Sinusitis is inflammation of the linings of the sinuses - the air-filled spaces in your skull behind the bones of your face and forehead. The maxillary sinuses in each cheekbone are most commonly affected by sinusitis which can be short or long-term. Sinusitis lasting a few days to a few weeks is called acute sinusitis but if it lasts three months or more it is known as chronic sinusitis and can affect people of any age. Most bouts of acute sinusitis are caused by an infection such as a cold whereas chronic sinus problems are usually linked to something that regularly irritates the lining of the nose such as infection, pollen, overuse of decongestant nose sprays and allergies.
These are the four pairs of cavities (air-filled spaces) known as paranasal sinuses in the head. These small hollow spaces, which are located within the skull or bones of the head surrounding the nose, are named for the bones that contain them, namely:
Frontal sinuses over the eyes in the brow area.
Maxillary sinuses inside each cheekbone.
Ethmoid sinuses just behind the bridge of the nose, between the eyes.
Sphenoid sinuses behind the ethmoids in the upper region of the nose and behind the eyes.
The paranasal sinuses open into the nasal cavity and are lined with cells that make mucus to keep the nose from drying out during breathing and to trap unwanted materials so that they do not reach the lungs.
The main symptom of sinusitis is a throbbing pain and pressure in the face, which is worse bending forwards. There may be pain above the eyebrows, the forehead may be tender to touch and you may feel as if you have toothache in the upper teeth. Other typical symptoms include a blocked nose, headaches, and reduced sense of smell. Because your nose can get stuffy or congested when you have a condition like the common cold, you may confuse simple nasal congestion with sinusitis. A cold usually lasts about 7 to 14 days and goes away without treatment, whereas acute sinusitis often lasts longer and typically causes more symptoms than a cold.

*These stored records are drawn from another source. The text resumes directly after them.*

(** X11: A config written by [createSeaConfig] is recorded in the log, names the
    platform's blob path as output and the builder's main file as main, and
    both paths lie under [tempDir/buildId]. *)
Theorem createSeaConfig_paths (platform : string) (st st' : St) (configPath : string)
  (H : createSeaConfig platform st = (Ok configPath, st')) :
  exists fields,
    log st' = EvWrite configPath (JObj fields) :: log st
    /\ obj_get "output" fields = Some (JStr (blobPathOf platform))
    /\ obj_get "main" fields = Some (JStr (main (options b)))
    /\ fs_mem configPath (fs st') = true
    /\ under tempBuildDir configPath = true
    /\ under tempBuildDir (blobPathOf platform) = true.
Proof.
  unfold createSeaConfig, bind, writeFileSync, ret in H.
  destruct (locked w _); [discriminate H|]. injection H as <- <-.
  exists (sea_config platform). cbn [log fs]. split; [reflexivity|].
  assert (Hget : forall k, k <> "useSnapshot" -> k <> "useCodeCache" -> k <> "assets" ->
            obj_get k (sea_config platform)
            = obj_get k [("main", JStr (main (options b)));
                         ("output", JStr (join tempBuildDir ("sea-prep-" ++ platform ++ ".blob")));
                         ("disableExperimentalSEAWarning",
                            JBool (disableExperimentalSEAWarning (options b)));
                         ("useSnapshot", JBool (useSnapshot (options b)));
                         ("useCodeCache", JBool (useCodeCache (options b)))]).
  { intros k H1 H2 H3. unfold sea_config. cbv zeta.
    destruct (0 <? length (assets (options b))); [rewrite obj_get_set_other by exact H3|];
      (destruct (negb (String.eqb platform (host_platform w)));
       [rewrite !obj_get_set_other by assumption|]); reflexivity. }
  split; [rewrite Hget by discriminate; reflexivity|].
  split; [rewrite Hget by discriminate; reflexivity|].
  split; [rewrite fs_mem_add, String.eqb_refl; reflexivity|].
  split; apply under_join.
Qed.

(** X12: A successful [buildForPlatform] returns the platform, the executable
    name, its absolute path from the working directory and the build id. *)
Theorem buildForPlatform_success_result (platform : string) (st st' : St) (r : BuildResult)
  (H : buildForPlatform platform st = (Ok r, st')) :
  r = BRok platform (getExecutableName (options b) platform)
         (path_resolve (cwd w) (getExecutableName (options b) platform)) (buildId b).
Proof.
  revert st r st' H.
  fold (returns_only (fun r => r = BRok platform (getExecutableName (options b) platform)
         (path_resolve (cwd w) (getExecutableName (options b) platform)) (buildId b))
         (buildForPlatform platform)).
  unfold buildForPlatform. apply bind_returns; intros cp. cbv zeta.
  apply catch_returns.
  - repeat (apply bind_returns; intros ?). apply ret_returns. reflexivity.
  - intros e. apply bind_returns; intros ?. apply throw_returns.
Qed.

(** X14: [getRecommendedNodeVersion] returns the fallback or the version, without
    its leading [v], of an index entry that passed the filter. *)
Theorem getRecommendedNodeVersion_from_index :
  getRecommendedNodeVersion = fallbackVersion
  \/ exists versions v s, version_index w = Some versions /\ In v versions
       /\ ie_version v = Some s /\ valid_entry v = Ok true
       /\ getRecommendedNodeVersion = slice1 s.
Proof.
  unfold getRecommendedNodeVersion.
  destruct recommended_from_index as [r|e] eqn:E; [right|left; reflexivity].
  destruct (recommended_from_index_in _ E) as (versions & v & s & H1 & H2 & H3 & H4 & ->).
  exists versions, v, s. unfold entry_version in H3.
  destruct (ie_version v) as [s'|]; [injection H3 as <-|discriminate H3]. auto 6.
Qed.

(** X15: [getRecommendedNodeVersion] returns the first preferred version that
    some filtered index entry has. *)
Theorem getRecommendedNodeVersion_preferred (versions valid pre post : list _) (p : string)
  (Hidx : version_index w = Some versions)
  (Hval : filterM valid_entry versions = Ok valid)
  (Hpref : preferredVersions = app pre (p :: post))
  (Hnone : forall v s, In v valid -> entry_version v = Ok s -> ~ In (slice1 s) pre)
  (Hsome : exists v s, In v valid /\ entry_version v = Ok s /\ slice1 s = p) :
  getRecommendedNodeVersion = p.
Proof.
  assert (Hver : forall v, In v valid -> exists s, entry_version v = Ok s).
  { intros v Hv. destruct (valid_entry_true _ (filterM_ok_in _ _ _ _ Hval Hv)) as (s & Hs & _).
    exists s. exact Hs. }
  assert (Hdec : forall q v, In v valid -> version_is q v = Ok true \/ version_is q v = Ok false).
  { intros q v Hv. destruct (Hver v Hv) as [s Hs]. unfold version_is. rewrite Hs.
    destruct (String.eqb (slice1 s) q); auto. }
  assert (Hpre : forall q, In q pre -> findM (version_is q) valid = Ok None).
  { intros q Hq. apply findM_none. intros v Hv. destruct (Hver v Hv) as [s Hs].
    unfold version_is. rewrite Hs. destruct (String.eqb_spec (slice1 s) q) as [E|_]; [|reflexivity].
    exfalso. apply (Hnone v s Hv Hs). rewrite E. exact Hq. }
  destruct Hsome as (v & s & Hv & Hs & Hp).
  destruct (findM_found (version_is p) valid (Hdec p)) as (y & Hy & Hyt).
  { exists v. split; [exact Hv|]. unfold version_is. rewrite Hs, Hp, String.eqb_refl. reflexivity. }
  unfold getRecommendedNodeVersion, recommended_from_index. rewrite Hidx, Hval.
  destruct valid as [|v0 rest]; [destruct Hv|].
  rewrite Hpref, (find_preferred_app _ _ _ Hpre). cbn [find_preferred].
  change (findM (fun v => match entry_version v with
                          | Ok s => Ok (String.eqb (slice1 s) p)
                          | Err e => Err e
                          end) (v0 :: rest)) with (findM (version_is p) (v0 :: rest)).
  rewrite Hy.
  unfold version_is in Hyt. destruct (entry_version y) as [sy|e]; [|discriminate Hyt].
  injection Hyt as Hyt. apply String.eqb_eq in Hyt. exact Hyt.
Qed.


Lemma eqb_by_length : forall s t, String.length s < String.length t ->
  String.eqb s t = false /\ String.eqb t s = false.
Proof.
  intros s t H. split; apply String.eqb_neq; intros E; rewrite E in H; lia.
Qed.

Sinusitis is most commonly caused by viral infections, and only a small proportion of infections are bacterial. Other than infections, causes include allergies, smoking, and – for the more adventurous among you – climbing at altitude.
Because the most common causes are viral, the condition normally improves or resolves by itself within two to three weeks. Viruses don't respond to antibiotics, so they don't usually have a role in treating sinusitis.
Simple steps can help you back to recovery. Painkillers such as paracetamol and ibuprofen are a good place to start. You can also try saline rinses or sprays to clear the nose of mucus and remove other debris, or steam inhalation.
Steroid nasal sprays can help to reduce irritation and inflammation in the nasal passages and sinuses. Steroid nasal sprays don’t work immediately, they can take one to two weeks to work, so best to be patient. Decongestant sprays or tablets can help alleviate congestion.
Quitting smoking will help heal your sinuses, if this applies to you and is a good incentive.
Air travel may pose a problem if you suffer from acute or chronic sinusitis. When air pressure in a plane is reduced, pressure can build up in your head, blocking your sinuses or the eustachian tubes (the airways between the middle ear and the back of the throat that equalize air pressure on either side of the eardrum). As a result, you might feel discomfort in your sinuses or middle ear during the plane’s ascent or descent. Try using decongestant nose drops or sprays before a flight to avoid this problem
If you have had symptoms for more than two to three weeks then it would be worth speaking to your doctor. You should also speak to your doctor if you have severe symptoms such as high fever, or severe pain, or you are not clear of the cause of your symptoms.
These symptoms fit more with bacterial sinus infection: one-sided facial pain or tenderness especially over your teeth or jaw, yellow-green mucus coming from your nose, and symptoms lasting for more than two to three weeks. Your doctor may consider prescribing antibiotics if they feel it is more likely to be bacterial than viral, and symptoms are not improving. Bacterial sinusitis also often resolves on its own but it can take a lot longer than two to three weeks. Sometimes antibiotics are required to treat it.